Blood stem cells provide the constant supply of new blood cells throughout life, and they are also important in disease; for example, their ability to replace a patient?s own cells underpins bone marrow transplantation as a therapy for leukaemia and leukaemia-related diseases, whereas on the other hand, mutated versions of blood stem cells are thought to underlie many leukaemias. The unique properties of stem cells depend largely on their profile of active genes, which in turn is controlled by specialised proteins called transcription factors that act as molecular switches. One such protein that appears to be a key in the activation of genes in blood stem cells is c-Myb. This project aims to investigate how and to what extent c-Myb acts as a switch of gene activation in blood stem cells. The work will be performed using stem cells purified from the bone marrow of mice genetically modified to have altered amounts of c-Myb so as to induce changes in the balance of gene activities that it normally controls. The knowledge gained from this study will help to complete the picture of the network of molecular processes that are crucial for normal blood stem cell function, and will have wider implications for the understanding of stem cells in normal and disease situations and perhaps ultimately for their manipulation in a therapeutic context.

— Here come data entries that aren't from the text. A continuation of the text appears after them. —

(** * diarization-bot: transcript post-processing and speaker enrollment

    A shallow embedding of [app/postprocess.py], [app/speaker_enrollment.py]
    and the tail of [app/pipeline.py], with the properties the specification
    states about them; then of the command lines of
    [app/whisperx_runner.py] and [_cut_wav] and of [with_overrides] in
    [app/config.py], with further properties read off the code.

    Conventions of the embedding.
    - A Python [float] is an IEEE-754 binary64 value ([spec_float] at
      precision 53, [emax] 1024); arithmetic and comparisons are those of
      the Standard Library's [SpecFloat], so NaN and the infinities behave
      as they do in the interpreter.
    - A Python [str] is the list of its Unicode code points.
    - A raised exception is the [Raise] outcome of the [result] type; a
      [for] loop that appends to a list is a recursion with an accumulator.
    - What the program cannot see into (the JSON parser, [ffmpeg], the
      embedding network, the temporary directory's name) is part of the
      [World] a run is given.
    - What the code calls in the interpreter and its libraries ([float],
      [int], [str.strip], the formats [02d] and [.3f], [shlex.quote],
      [shlex.split], [np.mean]) is written out as it computes. *)

From Stdlib Require Import ZArith NArith QArith Qabs Lia Ascii String Sorted.
From Stdlib Require Import Floats.SpecFloat.
From stdpp Require Import base option list gmap.
(* ===== verification/CLib.v ===== *)
(** * What the sources use of the C library

    Character classes, [strtol] and [sprintf] of integers, string searches, on
    strings of bytes without the final NUL; integers of 32 and 64 bits. *)
From S2P Require Import Prelude.
From Stdlib Require Import Ascii.
Local Open Scope Z_scope.
Open Scope pr30_scope.

(** ** Machine integers *)

(** The value of the low 32 bits as a signed integer: conversion to [int]. *)
Definition wrap32 (z : Z) : Z := (z + 2 ^ 31) mod 2 ^ 32 - 2 ^ 31.
Definition int32 (z : Z) : Prop := - 2 ^ 31 ≤ z < 2 ^ 31.

Lemma wrap32_id z : int32 z → wrap32 z = z.
Proof. unfold wrap32, int32. intros. rewrite Z.mod_small; lia. Qed.
Lemma wrap32_range z : int32 (wrap32 z).
Proof. unfold wrap32, int32. pose proof (Z.mod_pos_bound (z + 2 ^ 31) (2 ^ 32)). lia. Qed.
Lemma wrap32_mod z : wrap32 (z mod 2 ^ 32) = wrap32 z.
Proof. unfold wrap32. by rewrite Zplus_mod_idemp_l. Qed.

Definition LONG_MAX : Z := 2 ^ 63 - 1.
Definition LONG_MIN : Z := - 2 ^ 63.
Definition clamp_long (z : Z) : Z := Z.max LONG_MIN (Z.min z LONG_MAX).

(** ** Characters *)

Definition code (c : ascii) : Z := Z.of_nat (nat_of_ascii c).
Definition isdigit (c : ascii) : bool := (48 <=? code c) && (code c <=? 57).
Definition islower (c : ascii) : bool := (97 <=? code c) && (code c <=? 122).
Definition isupper (c : ascii) : bool := (65 <=? code c) && (code c <=? 90).
Definition isalnum (c : ascii) : bool := isdigit c || islower c || isupper c.
Definition isspace (c : ascii) : bool := (code c =? 32) || ((9 <=? code c) && (code c <=? 13)).

(** The value of a digit or letter in a positional notation. *)
Definition digit_val (c : ascii) : option Z :=
  if isdigit c then Some (code c - 48)
  else if islower c then Some (code c - 87)
  else if isupper c then Some (code c - 55)
  else None.
Definition digit_in (base : Z) (c : ascii) : option Z :=
  let? d := digit_val c in if d <? base then Some d else None.
Definition isxdigit (c : ascii) : bool := bool_decide (is_Some (digit_in 16 c)).

(** ** [strtol] *)

Fixpoint skip_space (s : string) : string :=
  match s with
  | String c r => if isspace c then skip_space r else s
  | EmptyString => s
  end.

Fixpoint digits_val (base : Z) (acc : Z) (s : string) : Z :=
  match s with
  | String c r =>
      match digit_in base c with
      | Some d => digits_val base (acc * base + d) r
      | None => acc
      end
  | EmptyString => acc
  end.

(** The prefix [0x] of base 16 counts only in front of a digit. *)
Definition skip_0x (base : Z) (s : string) : string :=
  match s with
  | String z (String x (String c _ as r)) =>
      if (base =? 16) && (code z =? 48) && ((code x =? 120) || (code x =? 88)) && isxdigit c
      then r else s
  | _ => s
  end.

Definition strtol (s : string) (base : Z) : Z :=
  let s := skip_space s in
  match s with
  | String c r =>
      if code c =? 45 then clamp_long (- digits_val base 0 (skip_0x base r))
      else if code c =? 43 then clamp_long (digits_val base 0 (skip_0x base r))
      else clamp_long (digits_val base 0 (skip_0x base s))
  | EmptyString => 0
  end.

(** [int val = strtol(s, NULL, base);] *)
Definition strtoi (s : string) (base : Z) : Z := wrap32 (strtol s base).

(** ** [sprintf] of integers *)

Definition digit_char (d : Z) : ascii :=
  ascii_of_nat (Z.to_nat (if d <? 10 then d + 48 else d + 87)).

(** The digits of [n], with at most [S fuel] of them, in front of [acc]. *)
Fixpoint print_digits (base : Z) (fuel : nat) (n : Z) (acc : string) : string :=
  let acc := String (digit_char (n mod base)) acc in
  if n / base =? 0 then acc
  else match fuel with
       | O => acc
       | S fuel => print_digits base fuel (n / base) acc
       end.

(** [%d] of an [int]; [%x] of an [int] read as unsigned. *)
Definition print_d (z : Z) : string :=
  if z <? 0 then ("-" +:+ print_digits 10 31 (- z) "") else print_digits 10 31 z "".
Definition print_x (z : Z) : string := print_digits 16 31 (z mod 2 ^ 32) "".

(** ** Printing and reading back *)

Lemma digit_char_all (P : Z → Prop) :
  Forall P (map Z.of_nat (seq 0 16)) → ∀ d, 0 ≤ d < 16 → P d.
Proof.
  intros H d Hd. rewrite Forall_forall in H. apply H, list_elem_of_fmap.
  exists (Z.to_nat d). split; [lia|]. apply elem_of_seq. lia.
Qed.

Lemma digit_in_char base d : 0 ≤ d < base → base ≤ 16 → digit_in base (digit_char d) = Some d.
Proof.
  intros Hd Hb. unfold digit_in.
  assert (digit_val (digit_char d) = Some d) as ->.
  { assert (Hd' : 0 ≤ d < 16) by lia. clear Hd. revert d Hd'. apply digit_char_all. repeat constructor. }
  by destruct (Z.ltb_spec d base); [|lia].
Qed.

Lemma digit_char_plain d :
  0 ≤ d < 16 → isspace (digit_char d) = false ∧ (code (digit_char d) =? 45) = false ∧
    (code (digit_char d) =? 43) = false ∧ (code (digit_char d) =? 120) = false ∧
    (code (digit_char d) =? 88) = false.
Proof.
  revert d. apply digit_char_all. repeat constructor.
Qed.

Lemma digits_val_print base fuel n tl :
  1 < base ≤ 16 → 0 ≤ n < base ^ Z.of_nat (S fuel) →
  digits_val base 0 (print_digits base fuel n tl) = digits_val base n tl.
Proof.
  intros Hb. revert n tl. induction fuel as [|fuel IH]; intros n tl Hn;
    pose proof (Z.mod_pos_bound n base ltac:(lia)); pose proof (Z.div_mod n base ltac:(lia)) as E.
  - rewrite Z.pow_1_r in Hn. simpl. rewrite Z.div_small by lia. simpl.
    rewrite digit_in_char, Z.mod_small by lia. done.
  - simpl. destruct (Z.eqb_spec (n / base) 0) as [Z0|NZ].
    + simpl. rewrite digit_in_char by lia. f_equal. lia.
    + rewrite IH.
      * simpl. rewrite digit_in_char by lia. f_equal. lia.
      * split; [apply Z.div_pos; lia|]. apply Z.div_lt_upper_bound; [lia|].
        rewrite Nat2Z.inj_succ, Z.pow_succ_r in Hn by lia. lia.
Qed.

Lemma print_digits_head base fuel n tl :
  1 < base ≤ 16 → 0 ≤ n →
  ∃ d r, 0 ≤ d < base ∧ print_digits base fuel n tl = String (digit_char d) r ∧
    (r = tl ∨ ∃ d' r', 0 ≤ d' < base ∧ r = String (digit_char d') r').
Proof.
  intros Hb. revert n tl. induction fuel as [|fuel IH]; intros n tl Hn;
    pose proof (Z.mod_pos_bound n base ltac:(lia)); simpl.
  - destruct (n / base =? 0); eauto 10.
  - destruct (n / base =? 0); [eauto 10|].
    destruct (IH (n / base) (String (digit_char (n mod base)) tl)) as (d & r & ? & -> & [->|?]);
      [by apply Z.div_pos; lia|eauto 10..].
Qed.

Lemma skip_0x_print base fuel n :
  1 < base ≤ 16 → 0 ≤ n → skip_0x base (print_digits base fuel n "") = print_digits base fuel n "".
Proof.
  intros Hb Hn. destruct (print_digits_head base fuel n "" Hb Hn) as (d & r & ? & -> & [->|(d' & r' & ? & ->)]);
    [done|]. destruct r'; [done|]. unfold skip_0x.
  destruct (digit_char_plain d') as (_ & _ & _ & -> & ->); [lia|]. by rewrite andb_false_r.
Qed.

#[local] Arguments print_digits : simpl never.

Lemma clamp_long_id z : LONG_MIN ≤ z ≤ LONG_MAX → clamp_long z = z.
Proof. unfold clamp_long. lia. Qed.

(** Reading a printed [int] gives it back, in decimal and in hexadecimal. *)
Lemma strtoi_print_d z : int32 z → strtoi (print_d z) 10 = z.
Proof.
  intros Hz. pose proof (wrap32_id z Hz) as Hw. unfold int32 in Hz. unfold strtoi, strtol, print_d.
  assert (Hp : ∀ n, 0 ≤ n ≤ 2 ^ 31 → digits_val 10 0 (skip_0x 10 (print_digits 10 31 n "")) = n).
  { intros n Hn. rewrite skip_0x_print, digits_val_print; [done|lia| |lia..].
    split; [lia|]. eapply Z.le_lt_trans; [apply Hn|]. done. }
  destruct (Z.ltb_spec z 0).
  - change (skip_space ("-" +:+ print_digits 10 31 (- z) ""))
      with (String "-" (print_digits 10 31 (- z) "")).
    cbv beta iota zeta. change (code "-"%char =? 45) with true. cbv iota.
    rewrite Hp, clamp_long_id by (unfold LONG_MIN, LONG_MAX; lia). by rewrite Z.opp_involutive.
  - specialize (Hp z ltac:(lia)).
    destruct (print_digits_head 10 31 z "") as (d & r & ? & E & _); [lia..|]. rewrite E in *.
    destruct (digit_char_plain d) as (Hs & H45 & H43 & _ & _); [lia|].
    cbn -[digit_char skip_0x digits_val clamp_long wrap32 code isspace].
    rewrite Hs, H45, H43, Hp, clamp_long_id by (unfold LONG_MIN, LONG_MAX; lia). done.
Qed.

Lemma strtoi_print_x z : int32 z → strtoi ("0x" +:+ print_x z) 16 = z.
Proof.
  intros Hz. unfold strtoi, strtol, print_x.
  pose proof (Z.mod_pos_bound z (2 ^ 32) ltac:(lia)) as Hn. set (n := z mod 2 ^ 32) in *.
  assert (Hp : digits_val 16 0 (print_digits 16 31 n "") = n).
  { rewrite digits_val_print; [done|lia|]. split; [lia|]. eapply Z.lt_trans; [apply Hn|]. done. }
  destruct (print_digits_head 16 31 n "") as (d & r & ? & E & _); [lia..|]. rewrite E in *.
  assert (isxdigit (digit_char d) = true) as Hx.
  { unfold isxdigit. rewrite digit_in_char by lia. done. }
  change (skip_space ("0x" +:+ String (digit_char d) r))
    with (String "0" (String "x" (String (digit_char d) r))).
  cbv beta iota zeta. change (code "0"%char =? 45) with false. change (code "0"%char =? 43) with false. cbv iota.
  unfold skip_0x. cbv iota. rewrite Hx. change ((16 =? 16) && _ && _ && true) with true. cbv iota.
  rewrite Hp, clamp_long_id by (unfold LONG_MIN, LONG_MAX; lia).
  unfold n. by rewrite wrap32_mod, wrap32_id.
Qed.
(* ===== verification/KExprDups.v ===== *)
(** * Duplicate elimination in Kconfig expressions

    [expr_eliminate_dups] rewrites one tree through pairs of cells.  It
    terminates on every dependency expression; its first pass keeps the value
    of the expression over every symbol table, and both passes keep it when no
    symbol of the expression has the value [m]. *)
From S2P Require Import Prelude KData KExpr KExprFacts KExprEq KExprSimp.
Open Scope pr30_scope.

(** ** Cells *)

Definition pick (d : dir) (l r : expr) : expr := match d with DL => l | DR => r end.

Lemma cell_get_cons d p t l r :
  cell_get (expr_alloc_two t l r) (d :: p) = cell_get (pick d l r) p.
Proof. by destruct t. Qed.

Lemma cell_put_cons d p t l r x :
  cell_put (expr_alloc_two t l r) (d :: p) x =
  match cell_put (pick d l r) p x with
  | Some y => Some (match d with DL => expr_alloc_two t y r | DR => expr_alloc_two t l y end)
  | None => None
  end.
Proof. by destruct t, d. Qed.

Lemma cell_get_binop d p e x :
  cell_get e (d :: p) = Some x → ∃ t l r, e = expr_alloc_two t l r.
Proof. destruct e; simpl; try done; intros _; [exists B_OR|exists B_AND]; eauto. Qed.

(** Follow a non-empty path into an OR or AND node. *)
Ltac cell_node H :=
  let t := fresh "t" in let l := fresh "l" in let r := fresh "r" in
  destruct (cell_get_binop _ _ _ _ H) as (t & l & r & ->);
  rewrite cell_get_cons in H.

Lemma cell_get_app e p q :
  cell_get e (p ++ q) = let? s := cell_get e p in cell_get s q.
Proof.
  revert e. induction p as [|d p IH]; intros e; [done|]. destruct e; simpl; try done; apply IH.
Qed.

Lemma cell_put_ok e p s x : cell_get e p = Some s → is_Some (cell_put e p x).
Proof.
  revert e. induction p as [|d p IH]; intros e H; [simpl; eauto|].
  cell_node H. rewrite cell_put_cons. destruct (IH _ H) as [? ->]. eauto.
Qed.

Lemma cell_put_get e p s : cell_get e p = Some s → cell_put e p s = Some e.
Proof.
  revert e. induction p as [|d p IH]; intros e H; [by simplify_eq/=|].
  cell_node H. rewrite cell_put_cons, (IH _ H). by destruct d.
Qed.

Lemma cell_put_inv e d p x e' :
  cell_put e (d :: p) x = Some e' → ∃ t l r, e = expr_alloc_two t l r.
Proof. destruct e; simpl; try done; intros _; [exists B_OR|exists B_AND]; eauto. Qed.

Lemma cell_get_put e p x e' : cell_put e p x = Some e' → cell_get e' p = Some x.
Proof.
  revert e e'. induction p as [|d p IH]; intros e e' H; [by simplify_eq/=|].
  destruct (cell_put_inv _ _ _ _ _ H) as (t & l & r & ->). rewrite cell_put_cons in H.
  opt_step H; simplify_eq. destruct d; rewrite cell_get_cons; eauto.
Qed.

Lemma cell_put_put e p x e' y : cell_put e p x = Some e' → cell_put e' p y = cell_put e p y.
Proof.
  revert e e'. induction p as [|d p IH]; intros e e' H; [done|].
  destruct (cell_put_inv _ _ _ _ _ H) as (t & l & r & ->). rewrite cell_put_cons in H.
  opt_step H; simplify_eq. destruct d; rewrite !cell_put_cons; simpl in *; by rewrite (IH _ _ E).
Qed.

Lemma cell_put_app e p q s x :
  cell_get e p = Some s →
  cell_put e (p ++ q) x = let? s' := cell_put s q x in cell_put e p s'.
Proof.
  revert e. induction p as [|d p IH]; intros e H; [by simplify_eq/=; destruct (cell_put s q x)|].
  cell_node H. simpl app. rewrite !cell_put_cons, (IH _ H).
  destruct (cell_put s q x); [|done]. by rewrite cell_put_cons.
Qed.

Lemma cell_put_size e p x y e' :
  cell_get e p = Some x → cell_put e p y = Some e' →
  expr_size e' + expr_size x = expr_size e + expr_size y.
Proof.
  revert e e'. induction p as [|d p IH]; intros e e' H1 H2; [simplify_eq/=; lia|].
  cell_node H1. rewrite cell_put_cons in H2. opt_step H2; simplify_eq.
  destruct d; autorewrite with kexpr; specialize (IH _ _ H1 E); simpl in IH; lia.
Qed.

Lemma cell_get_size e p x : cell_get e p = Some x → length p + expr_size x ≤ expr_size e.
Proof.
  revert e. induction p as [|d p IH]; intros e H; [by simplify_eq/=|].
  cell_node H. apply IH in H. autorewrite with kexpr. destruct d; simpl in *; lia.
Qed.

(** A predicate that holds of an OR or AND node exactly when it holds of both
    operands survives the replacement of a cell. *)
Lemma cell_put_pred (P : expr → Prop) e p x y e' :
  (∀ t l r, P (expr_alloc_two t l r) ↔ P l ∧ P r) →
  cell_get e p = Some x → cell_put e p y = Some e' → (P x → P y) → P e → P e'.
Proof.
  intros HP. revert e e'. induction p as [|d p IH]; intros e e' H1 H2 Hxy He; [simplify_eq/=; auto|].
  cell_node H1. rewrite cell_put_cons in H2. opt_step H2; simplify_eq. apply HP in He as [Hl Hr].
  destruct d; apply HP; simpl in *; eauto.
Qed.

Lemma cell_get_pred (P : expr → Prop) e p x :
  (∀ t l r, P (expr_alloc_two t l r) ↔ P l ∧ P r) → cell_get e p = Some x → P e → P x.
Proof.
  intros HP. revert e. induction p as [|d p IH]; intros e H He; [by simplify_eq/=|].
  cell_node H. apply HP in He as [Hl Hr]. apply (IH _ H). by destruct d.
Qed.

Lemma wf_two t l r :
  wf_expr (expr_alloc_two t l r) = true ↔ wf_expr l = true ∧ wf_expr r = true.
Proof. by rewrite wf_alloc_two, andb_true_iff. Qed.

(** ** Constants left by a rewriting step *)

(** A [y] or [n] among the operands of the OR and AND nodes. *)
Fixpoint yn_leaf (e : expr) : bool :=
  match e with
  | Eor l r | Eand l r => yn_leaf l || yn_leaf r
  | Esymbol s => bool_decide (s = symbol_yes) || bool_decide (s = symbol_no)
  | _ => false
  end.

Lemma yn_leaf_neutral t : yn_leaf (Esymbol (neutral t)) = true.
Proof. by destruct t. Qed.

Lemma cell_get_yn e p x : cell_get e p = Some x → yn_leaf x = true → yn_leaf e = true.
Proof.
  revert e. induction p as [|d p IH]; intros e H Hx; [by simplify_eq/=|].
  cell_node H. specialize (IH _ H Hx).
  destruct t, d; simpl in *; rewrite IH; by rewrite ?orb_true_r.
Qed.

(** Folding removes such a constant. *)
Lemma eliminate_yn_leaf e :
  yn_leaf e = true →
  expr_eliminate_yn e = Esymbol symbol_yes ∨ expr_eliminate_yn e = Esymbol symbol_no ∨
  expr_size (expr_eliminate_yn e) < expr_size e.
Proof.
  induction e as [l IHl r IHr|l IHl r IHr| | | | |s|]; simpl; try done.
  - pose proof (eliminate_yn_size l). pose proof (eliminate_yn_size r).
    rewrite orb_true_iff. intros [Hl|Hr].
    + destruct (IHl Hl) as [E|[E|E]]; [rewrite E..|];
        repeat case_match; simpl in *; auto; right; right; lia.
    + destruct (IHr Hr) as [E|[E|E]]; [rewrite E..|];
        repeat case_match; simpl in *; auto; right; right; lia.
  - pose proof (eliminate_yn_size l). pose proof (eliminate_yn_size r).
    rewrite orb_true_iff. intros [Hl|Hr].
    + destruct (IHl Hl) as [E|[E|E]]; [rewrite E..|];
        repeat case_match; simpl in *; auto; right; right; lia.
    + destruct (IHr Hr) as [E|[E|E]]; [rewrite E..|];
        repeat case_match; simpl in *; auto; right; right; lia.
  - rewrite orb_true_iff, !bool_decide_eq_true. intros [-> | ->]; auto.
Qed.

Lemma eliminate_yn_shrinks t e :
  binop_of e = Some t → yn_leaf e = true → expr_size (expr_eliminate_yn e) < expr_size e.
Proof.
  intros B%binop_of_size Y. destruct (eliminate_yn_leaf e Y) as [->|[->|?]]; simpl; lia.
Qed.

(** ** The spine of a chain *)

(** The number of OR (AND) nodes reachable through OR (AND) nodes only, as a
    shape: which cells of a tree a walk of type [t] visits. *)
Inductive skel : Set := SkLeaf | SkNode (l r : skel).

Fixpoint skeleton (t : binop) (e : expr) : skel :=
  match e with
  | Eor l r =>
      match t with B_OR => SkNode (skeleton t l) (skeleton t r) | B_AND => SkLeaf end
  | Eand l r =>
      match t with B_AND => SkNode (skeleton t l) (skeleton t r) | B_OR => SkLeaf end
  | _ => SkLeaf
  end.

Fixpoint skel_size (k : skel) : nat :=
  match k with SkLeaf => 0 | SkNode l r => S (skel_size l + skel_size r) end.

Lemma skeleton_alloc t l r :
  skeleton t (expr_alloc_two t l r) = SkNode (skeleton t l) (skeleton t r).
Proof. by destruct t. Qed.
Lemma skeleton_leaf t e : skeleton t e = SkLeaf ↔ binop_of e ≠ Some t.
Proof. by destruct t, e. Qed.
Lemma skeleton_node t e : binop_of e = Some t → skeleton t e ≠ SkLeaf.
Proof. intros ? ?%skeleton_leaf. done. Qed.
Lemma skel_size_le t e : skel_size (skeleton t e) < expr_size e.
Proof. induction e; destruct t; simpl in *; lia. Qed.

(** [q] runs from [s] through [t] nodes only. *)
Fixpoint on_spine (k : skel) (q : list dir) {struct q} : option skel :=
  match q with
  | [] => Some k
  | d :: q =>
      match k with
      | SkNode l r => on_spine (match d with DL => l | DR => r end) q
      | SkLeaf => None
      end
  end.

Lemma on_spine_get t s q k :
  on_spine (skeleton t s) q = Some k → ∃ x, cell_get s q = Some x ∧ skeleton t x = k.
Proof.
  revert s. induction q as [|d q IH]; intros s H; [simplify_eq/=; eauto|].
  simpl in H. destruct (skeleton t s) eqn:E; [done|].
  destruct (decide (binop_of s = Some t)) as [(l' & r' & ->)%binop_of_Some|N];
    [|by apply skeleton_leaf in N; congruence].
  rewrite skeleton_alloc in E. simplify_eq. rewrite cell_get_cons.
  destruct d; apply IH; done.
Qed.

Lemma on_spine_app k q d :
  on_spine k (q ++ [d]) =
  let? k' := on_spine k q in on_spine k' [d].
Proof.
  revert k. induction q as [|d' q IH]; intros k; [done|]. destruct k; simpl; [done|]. apply IH.
Qed.

(** A cell of the spine can be replaced by a tree of the same shape. *)
Lemma skeleton_put t s q x y s' :
  is_Some (on_spine (skeleton t s) q) → cell_get s q = Some x → cell_put s q y = Some s' →
  skeleton t y = skeleton t x → skeleton t s' = skeleton t s.
Proof.
  revert s s'. induction q as [|d q IH]; intros s s' Hq Hg Hp E; [by simplify_eq/=|].
  cell_node Hg. rewrite cell_put_cons in Hp. opt_step Hp; simplify_eq.
  destruct (decide (t0 = t)) as [->|Hne].
  - rewrite skeleton_alloc in Hq. simpl in Hq.
    destruct d; rewrite !skeleton_alloc; f_equal; simpl in *; eauto.
  - by destruct t, t0, d; simpl in *; try done; destruct Hq.
Qed.

(** Two different leaves of the spine are separate cells. *)
Lemma cell_get_put_ne t s q1 q2 x y s' :
  on_spine (skeleton t s) q1 = Some SkLeaf → is_Some (on_spine (skeleton t s) q2) →
  skeleton t x = SkLeaf → q1 ≠ q2 →
  cell_get s q2 = Some x → cell_put s q1 y = Some s' → cell_get s' q2 = Some x.
Proof.
  revert s s' q2. induction q1 as [|d1 q1 IH]; intros s s' q2 H1 H2 Hx Hne Hg Hp.
  - simpl in H1. simplify_eq. destruct q2 as [|d2 q2]; [done|].
    rewrite H1 in H2. by destruct H2.
  - destruct (cell_put_inv _ _ _ _ _ Hp) as (t0 & l & r & ->).
    destruct (decide (t0 = t)) as [->|Hne']; [|by destruct t, t0; simpl in *].
    rewrite skeleton_alloc in H1, H2. simpl in H1. rewrite cell_put_cons in Hp.
    destruct q2 as [|d2 q2]; [simplify_eq/=; by rewrite skeleton_alloc in Hx|].
    simpl in H2. rewrite cell_get_cons in Hg. opt_step Hp; simplify_eq.
    destruct d1, d2; rewrite cell_get_cons; simpl in *; try done;
      eapply IH; eauto; congruence.
Qed.

Section Spine.
Context {T : SymTab} {OK : SymTabOk T}.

Haemopoietic stem cells (HSCs) reside in small numbers in the bone marrow where they serve as a continuous source of blood cells throughout life. The maintenance of HSCs and their ability to respond to the requirements for differentiated cells requires tight regulation of the balance between cell division (self-renewal) and commitment to differentiate. The regulation of gene expression is central to the behaviour of HSCs, and recently a number of transcriptional regulators have been demonstrated to play a role, although the details of the molecular mechanisms involved and the interplay between different regulators remains unclear. We have identified the c-Myb protein, which is known to be essential for haemopoietic development, as an essential regulator of HSC maintenance. In HSCs, c-Myb appears to influence expression of other transcription factors and signalling molecules that are themselves known to be important in stem cell function. The proposed project aims to investigate the link between c-Myb and the transcription factor Ikaros, and the role that both proteins play in controlling expression of the stem cell receptor tyrosine kinases c-Kit and Flt-3. Purified bone marrow HSCs will be derived from mice genetically modified to express lower levels of c-Myb or undergoing conditional ablation of the c-myb gene. c-Myb-dependent changes in Ikaros expression as well as the overall influence of c-Myb on gene regulation will be probed directly in purified HSCs by in situ immunofluorescence using antibodies against Ikaros or histone modifications characteristic of gene repression or activation. The part played by Ikaros in the overall effect of reduced c-Myb activity will be determined by infection of modified HSCs with Ikaros-expressing lentiviruses. To investigate the mechanism by which c-Myb affects Ikaros gene expression, we will use DNAse hypersensitivity and histone modifications as indicators of chromatin remodelling and transcriptional activity. The initial studies on the Ikaros gene will be performed in a model HSC line, but we will also apply a novel procedure for chromatin immunoprecipitation to investigate epigenetic marks of gene regulation in small numbers of purified HSCs, comparing the Ikaros gene locus in conditions of normal or reduced c-Myb expression.